WaitForPinnedTasks thread usage in C++ (useful for IO threads)

#include "TaskScheduler.h"

enki::TaskScheduler g_TS;

struct RunPinnedTaskLoopTask : enki::IPinnedTask
{
    void Execute() override
    {
        while( g_TS.GetIsRunning() )
        {
            g_TS.WaitForNewPinnedTasks(); // this thread will 'sleep' until there are new pinned tasks
            g_TS.RunPinnedTasks();
        }
    }
};

struct PretendDoFileIO : enki::IPinnedTask
{
    void Execute() override
    {
        // Do file IO
    }
};

int main(int argc, const char * argv[])
{
    enki::TaskSchedulerConfig config;

    // In this example we create more threads than the hardware can run,
    // because the IO thread will spend most of it's time idle or blocked
    // and therefore not scheduled for CPU time by the OS
    config.numTaskThreadsToCreate += 1;

    g_TS.Initialize( config );

    // in this example we place our IO threads at the end
    RunPinnedTaskLoopTask runPinnedTaskLoopTasks;
    runPinnedTaskLoopTasks.threadNum = g_TS.GetNumTaskThreads() - 1;
    g_TS.AddPinnedTask( &runPinnedTaskLoopTasks );

    // Send pretend file IO task to external thread FILE_IO
    PretendDoFileIO pretendDoFileIO;
    pretendDoFileIO.threadNum = runPinnedTaskLoopTasks.threadNum;
    g_TS.AddPinnedTask( &pretendDoFileIO );

    // ensure runPinnedTaskLoopTasks complete by explicitly calling shutdown
    g_TS.WaitforAllAndShutdown();

    return 0;
}

Bindings

Deprecated

The C++98 compatible branch has been deprecated as I'm not aware of anyone needing it.

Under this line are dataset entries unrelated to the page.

(** The needles that hold [api], and the three that do not. *)
Lemma needles_api :
  Forall (λ p, str_in "api" p.1 = true
               ∨ p.1 ∈ ["chat/completions"; "chat completions"; "embeddings"])
    PRODUCT_PATTERNS.
Proof.
  repeat constructor; simpl;
    first [ left; reflexivity
          | right; repeat first [ by left | right ] ].
Qed.

End DetectFacts.

(** X5: the classifier returns nothing at all, or a label together with a
    message; the label is the generic one or a label of the table, and the
    message is never empty: it is the trimmed body, or the trimmed title
    when the trimmed body is empty, and trimming it again changes
    nothing. *)
Theorem detect_result_shape (title body : string) :
  detect_product_and_message title body = (None, None)
  ∨ ∃ label message,
      detect_product_and_message title body = (Some label, Some message)
      ∧ label ∈ PRODUCT_LABELS
      ∧ message ≠ ""
      ∧ Text.strip message = message
      ∧ message = (if decide (Text.strip body = "")
                   then Text.strip title else Text.strip body).
Proof.
  destruct (DetectFacts.detect_cases title body)
    as [H|(label & H & Hl & _ & Hm)]; [by left|right].
  exists label, (message_of title body).
  repeat split; [done..|apply DetectFacts.message_of_stripped
                |apply DetectFacts.message_of_cases].
Qed.

(** X6: the product depends on the title and the body only up to the case
    of their letters. *)
Theorem detect_case_insensitive (title title' body body' : string) :
  Text.lower title = Text.lower title' →
  Text.lower body = Text.lower body' →
  (detect_product_and_message title body).1
  = (detect_product_and_message title' body').1.
Proof.
  intros Ht Hb. unfold detect_product_and_message.
  rewrite !DetectFacts.lower_haystack, Ht, Hb.
  destruct (scan_patterns _ _); [done|]. by destruct (Text.str_in _ _).
Qed.

Lemma detect_case_insensitive_witness :
  (detect_product_and_message "Realtime API down" "Investigating").1
  = (detect_product_and_message "REALTIME api DOWN" "investigating").1.
Proof. apply detect_case_insensitive; reflexivity. Defined.

(** X7: the classifier returns nothing exactly when none of [api],
    [chat/completions], [chat completions] and [embeddings] occurs in
    title, space and body, whatever the case of the letters. *)
Theorem detect_nothing_iff (title body : string) :
  detect_product_and_message title body = (None, None)
  ↔ ¬ Text.occurs_ci "api" (title +:+ " " +:+ body)
    ∧ ¬ Text.occurs_ci "chat/completions" (title +:+ " " +:+ body)
    ∧ ¬ Text.occurs_ci "chat completions" (title +:+ " " +:+ body)
    ∧ ¬ Text.occurs_ci "embeddings" (title +:+ " " +:+ body).
Proof.
  rewrite <- !ClassifierFacts.occurs_lower by reflexivity.
  rewrite <- !ClassifierFacts.str_in_false.
  unfold detect_product_and_message.
  set (hay := Text.lower (title +:+ " " +:+ body)).
  split.
  - destruct (scan_patterns hay PRODUCT_PATTERNS) eqn:E; [done|].
    destruct (Text.str_in "api" hay) eqn:Ea; [done|]. intros _.
    apply DetectFacts.scan_patterns_none_iff in E.
    rewrite Forall_forall in E. split; [done|].
    split; [|split].
    + apply (E ("chat/completions", "OpenAI API - Chat Completions")).
      unfold PRODUCT_PATTERNS. set_solver.
    + apply (E ("chat completions", "OpenAI API - Chat Completions")).
      unfold PRODUCT_PATTERNS. set_solver.
    + apply (E ("embeddings", "OpenAI API - Embeddings")).
      unfold PRODUCT_PATTERNS. set_solver.
  - intros (Ha & H1 & H2 & H3).
    assert (scan_patterns hay PRODUCT_PATTERNS = None) as ->.
    { apply DetectFacts.scan_patterns_none_iff.
      eapply Forall_impl; [apply DetectFacts.needles_api|].
      intros [n l] [Hn|Hn]; simpl in *.
      - destruct (Text.str_in n hay) eqn:E; [|done].
        by rewrite (DetectFacts.str_in_mono _ _ _ Hn E) in Ha.
      - set_solver. }
    by rewrite Ha.
Qed.

(** X8: the rows [embeddings api] and [openai api] of the table decide
    nothing: without them the classifier returns the same for every title
    and body. *)
Theorem detect_two_rows_redundant (title body : string) :
  detect_with PRODUCT_PATTERNS_short title body
  = detect_product_and_message title body.
Proof.
  unfold detect_with, detect_product_and_message.
  set (hay := Text.lower (title +:+ " " +:+ body)).
  unfold PRODUCT_PATTERNS_short, PRODUCT_PATTERNS. cbn [scan_patterns].
  destruct (Text.str_in "chat/completions" hay); [done|].
  destruct (Text.str_in "chat completions" hay); [done|].
  destruct (Text.str_in "responses api" hay); [done|].
  destruct (Text.str_in "assistants api" hay); [done|].
  destruct (Text.str_in "realtime api" hay); [done|].
  destruct (Text.str_in "files api" hay); [done|].
  destruct (Text.str_in "file api" hay); [done|].
  destruct (Text.str_in "embeddings api" hay) eqn:E1.
  { by rewrite (DetectFacts.str_in_mono "embeddings" "embeddings api" hay eq_refl E1). }
  destruct (Text.str_in "embeddings" hay); [done|].
  destruct (Text.str_in "fine-tuning api" hay); [done|].
  destruct (Text.str_in "fine tuning api" hay); [done|].
  destruct (Text.str_in "openai api" hay) eqn:E2; [|done].
  by rewrite (DetectFacts.str_in_mono "api" "openai api" hay eq_refl E2).
Qed.

(** X9: for a new entry, something is printed exactly when the classifier
    names a product, and then with the label and the message it gave: the
    test on the message never holds back a classified entry. *)
Theorem classify_entry_iff (entry : Entry) :
  (∀ product message,
      classify_entry entry = Some (product, message)
      ↔ detect_product_and_message (title entry) (strip_html (body_raw entry))
        = (Some product, Some message))
  ∧ (classify_entry entry = None
     ↔ detect_product_and_message (title entry) (strip_html (body_raw entry))
       = (None, None)).
Proof.
  unfold classify_entry.
  destruct (DetectFacts.detect_cases (title entry) (strip_html (body_raw entry)))
    as [->|(label & -> & _ & Hl & Hm)].
  - split; [|done]. intros p m. split; intros [=].
  - assert (notification (Some label)
              (Some (message_of (title entry) (strip_html (body_raw entry))))
            = Some (label, message_of (title entry) (strip_html (body_raw entry))))
      as ->.
    { unfold notification, truthy.
      destruct label; [done|].
      by destruct (message_of _ _). }
    split; [|done]. intros p m. split; by intros [= <- <-].
Qed.

(** X10: a summary of white space only counts as the body: the content is
    not looked at, the body is normalised to the empty text and the
    classifier is left with the title. *)
Theorem blank_summary_hides_content (entry : Entry) :
  summary entry ≠ "" → Text.all_space (summary entry) →
  strip_html (body_raw entry) = ""
  ∧ classify_entry entry
    = (let '(product, message) := detect_product_and_message (title entry) "" in
       notification product message).
Proof.
  intros Hne Hsp.
  assert (body_raw entry = summary entry) as Hraw.
  { unfold body_raw, Text.str_or. by destruct (summary entry). }
  assert (strip_html (body_raw entry) = "") as Hclean.
  { rewrite Hraw. by apply NormalFacts.strip_html_all_space. }
  split; [done|]. unfold classify_entry. by rewrite Hclean.
Qed.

The user thread versions are no longer being maintained as they are no longer in use. Similar functionality can be obtained with the externalTaskThreads

Projects using enkiTS

Avoyd is an abstract 6 degrees of freedom voxel game. enkiTS was developed for use in our in-house engine powering Avoyd.

Avoyd screenshot

GPU/CPU Texture Generator

Imogen screenshot

Aras Pranckevičius' code for his series on Daily Path Tracer experiments with various languages.

ToyPathTracer screenshot.

Marco Castorina and Gabriel Sassone's book on developing a modern rendering engine from first principles using the Vulkan API. enkiTS is used as the task library to distribute work across cores.

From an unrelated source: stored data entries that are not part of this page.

(** [User.token] asks the store for the first entry of the user's
    token list and for nothing else of that list.  With an empty list it
    answers None; otherwise it reads the token under the head key and,
    when that can be read, answers it when [is_valid] holds, None when it
    does not; when it can not be read, the exception is passed on.  What
    it answers is the same in every world that differs only in the entries
    behind the head, so an older token is never looked at, valid or not.
    (Of the model: a key that holds another kind of value, and an
    [expires_at] that is no datetime, are left to [list_key_free],
    [hash_key_free] and [Token_expires_at_defined].) *)
Theorem User_token_reads_head ext (now : datetime) (u : User) (w : world) :
  let tokens w := default [] (lists (con w) !! (User_redis_key u +:+ ":tokens")) in
  let read_head key w := Token_from_dict ext now (default ∅ (hashes (con w) !! key)) w in
  (tokens w = [] → User_token ext now u w = (Return None, w))
  ∧ (∀ key older t w',
       tokens w = key :: older → read_head key w = (Return t, w') →
       User_token ext now u w =
         (Return (if Token_is_valid now t then Some t else None), w')
       ∧ (Token_is_valid now t = true → (User_token ext now u w).1 = Return (Some t))
       ∧ (Token_is_valid now t = false → (User_token ext now u w).1 = Return None))
  ∧ (∀ key older e w',
       tokens w = key :: older → read_head key w = (Raise e, w') →
       User_token ext now u w = (Raise e, w'))
  ∧ (∀ w2,
       hashes (con w2) = hashes (con w) → draws w2 = draws w →
       head (tokens w2) = head (tokens w) →
       (User_token ext now u w2).1 = (User_token ext now u w).1).
Proof.
  cbv zeta. rewrite User_token_head. split; [by intros ->|].
  split; [|split].
  - intros key older t w' -> ->. split; [done|]. split; by intros ->.
  - by intros key older e w' -> ->.
  - intros w2 Hh Hd Hhead. rewrite User_token_head.
    destruct (default [] (lists (con w2) !! _)) as [|k2 o2],
             (default [] (lists (con w) !! _)) as [|k o]; simplify_eq/=; [done|].
    rewrite Hh.
    pose proof (Token_from_dict_frame ext now (default ∅ (hashes (con w) !! k)) w w2 Hh Hd) as Hf.
    destruct (Token_from_dict _ _ _ w2) as [[t2|e2] w2'],
             (Token_from_dict _ _ _ w) as [[t1|e1] w1']; by simplify_eq/=.
Qed.

(** The head of the list expired, the entry behind it has not: no current
    token, although [Token.get] still finds the older one valid. *)
Example User_token_skips_older_valid :
  lists (con two_token_world) !! (User_redis_key alice +:+ ":tokens")
    = Some ["token:h1"; "token:h0"]
  ∧ (User_token sample_ext new_year_noon alice two_token_world).1 = Return None
  ∧ ∃ t, (Token_get sample_ext new_year_noon "h0" two_token_world).1 = Return t
         ∧ hash t = "h0" ∧ Token_is_valid new_year_noon t = true.
Proof.
  split; [reflexivity|]. split; [reflexivity|].
  eexists. split; [reflexivity|]. split; reflexivity.
Qed.

(** ** Confirming a user *)

Lemma stored_user_lookup ext c c' name :
  hashes c' !! ("user:" +:+ py_str name) = hashes c !! ("user:" +:+ py_str name) →
  stored_user ext c' name = stored_user ext c name.
Proof.
  intros H. unfold stored_user, User_get, hgetall. munfold. cbn [con fst].
  rewrite H. by repeat case_match.
Qed.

Mastering Graphics Programming with Vulkan

License (zlib)

Copyright (c) 2013-2020 Doug Binks

This software is provided 'as-is', without any express or implied warranty. In no event will the authors be held liable for any damages arising from the use of this software.

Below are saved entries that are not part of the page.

(** With the interval 2 the second entry is followed by one snapshot; with
    the interval 0.5 the operation does not return. *)
Lemma periodic_snapshot_witness :
  (exists l',
     snd (@perform ToyRuntime (@sample_close ToyRuntime ToyCrypto) sample_export
            sample_getSession
            (Snapshot (mkSnapshotParams "manual" (sha256 "state") "1.0.0" None))
            (sample_ledger (integer 2), toy_world))
     = (l', 4) /\
     Ledger.entryCount l' = 3%Z /\
     length (InMemoryStorage.entries (Ledger.storage l')) = 3) /\
  fst (@perform ToyRuntime (@sample_close ToyRuntime ToyCrypto) sample_export
         sample_getSession
         (Snapshot (mkSnapshotParams "manual" (sha256 "state") "1.0.0" None))
         (sample_ledger (Fraction 1 2), toy_world))
  = Throws NonTermination.
Proof.
  split.
  - destruct (@periodic_snapshot_follows_the_entry ToyRuntime
                (@sample_close ToyRuntime ToyCrypto) sample_export sample_getSession
                (sample_config (Some (integer 2)) None) sample_session
                [JObj [("type", JStr "model_call")]]
                (Snapshot (mkSnapshotParams "manual" (sha256 "state") "1.0.0" None))
                (sample_ledger (integer 2)) toy_world (integer 2) eq_refl
                ltac:(repeat split))
      as (_ & Hreturns & _).
    destruct (Hreturns eq_refl) as (_ & Hdue & _).
    destruct (Hdue eq_refl) as ((_ & _ & Hn & _ & Hs) & Hw).
    match goal with |- context [snd ?r] => destruct (snd r) as [l' w'] end.
    cbn [fst snd] in Hn, Hs, Hw. exists l'. split; [now rewrite Hw|].
    split; [exact Hn|]. rewrite Hs. cbn [InMemoryStorage.entries].
    now rewrite length_chain_of.
  - destruct (@periodic_snapshot_follows_the_entry ToyRuntime
                (@sample_close ToyRuntime ToyCrypto) sample_export sample_getSession
                (sample_config (Some (Fraction 1 2)) None) sample_session
                [JObj [("type", JStr "model_call")]]
                (Snapshot (mkSnapshotParams "manual" (sha256 "state") "1.0.0" None))
                (sample_ledger (Fraction 1 2)) toy_world (Fraction 1 2) eq_refl
                ltac:(repeat split))
      as (Hnever & _).
    exact (Hnever eq_refl).
Defined.

Lemma ledger_session_witness :
  let backend := @InMemoryBackend ToyRuntime (@sample_close ToyRuntime ToyCrypto)
                   sample_export sample_getSession in
  let st := @performed ToyRuntime (@sample_close ToyRuntime ToyCrypto) sample_export
              sample_getSession sample_operations
              (snd (@Ledger.start ToyRuntime _ backend sample_initiator None
                      (Ledger.new (sample_config None (Some (mkSigningKeys "k1" "k1")))
                         InMemoryStorage.new, toy_world))) in
  exists log s,
    fst (@Ledger.close ToyRuntime _ backend st) = Returns log /\
    org_signature log = Some s /\
    @verify_exit_code ToyCrypto log = Returns 0%Z.
Proof.
  destruct (proj2 (@ledger_session_passes_verify ToyRuntime
                     (@sample_close ToyRuntime ToyCrypto) sample_export sample_getSession
                     ToyCrypto (@sample_close_log ToyRuntime ToyCrypto)
                     (sample_config None (Some (mkSigningKeys "k1" "k1")))
                     InMemoryStorage.new sample_initiator None sample_operations toy_world
                     eq_refl)
                  (mkSigningKeys "k1" "k1") eq_refl ltac:(discriminate) ltac:(discriminate)
                  toy_keys_match)
    as (log & s & Hclose & _ & _ & Hs & _ & Hverify).
  exists log, s. split; [exact Hclose|]. split; [exact Hs | exact Hverify].
Defined.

Permission is granted to anyone to use this software for any purpose, including commercial applications, and to alter it and redistribute it freely, subject to the following restrictions:

  1. The origin of this software must not be misrepresented; you must not claim that you wrote the original software. If you use this software in a product, an acknowledgement in the product documentation would be appreciated but is not required.
  2. Altered source versions must be plainly marked as such, and must not be misrepresented as being the original software.
  3. This notice may not be removed or altered from any source distribution.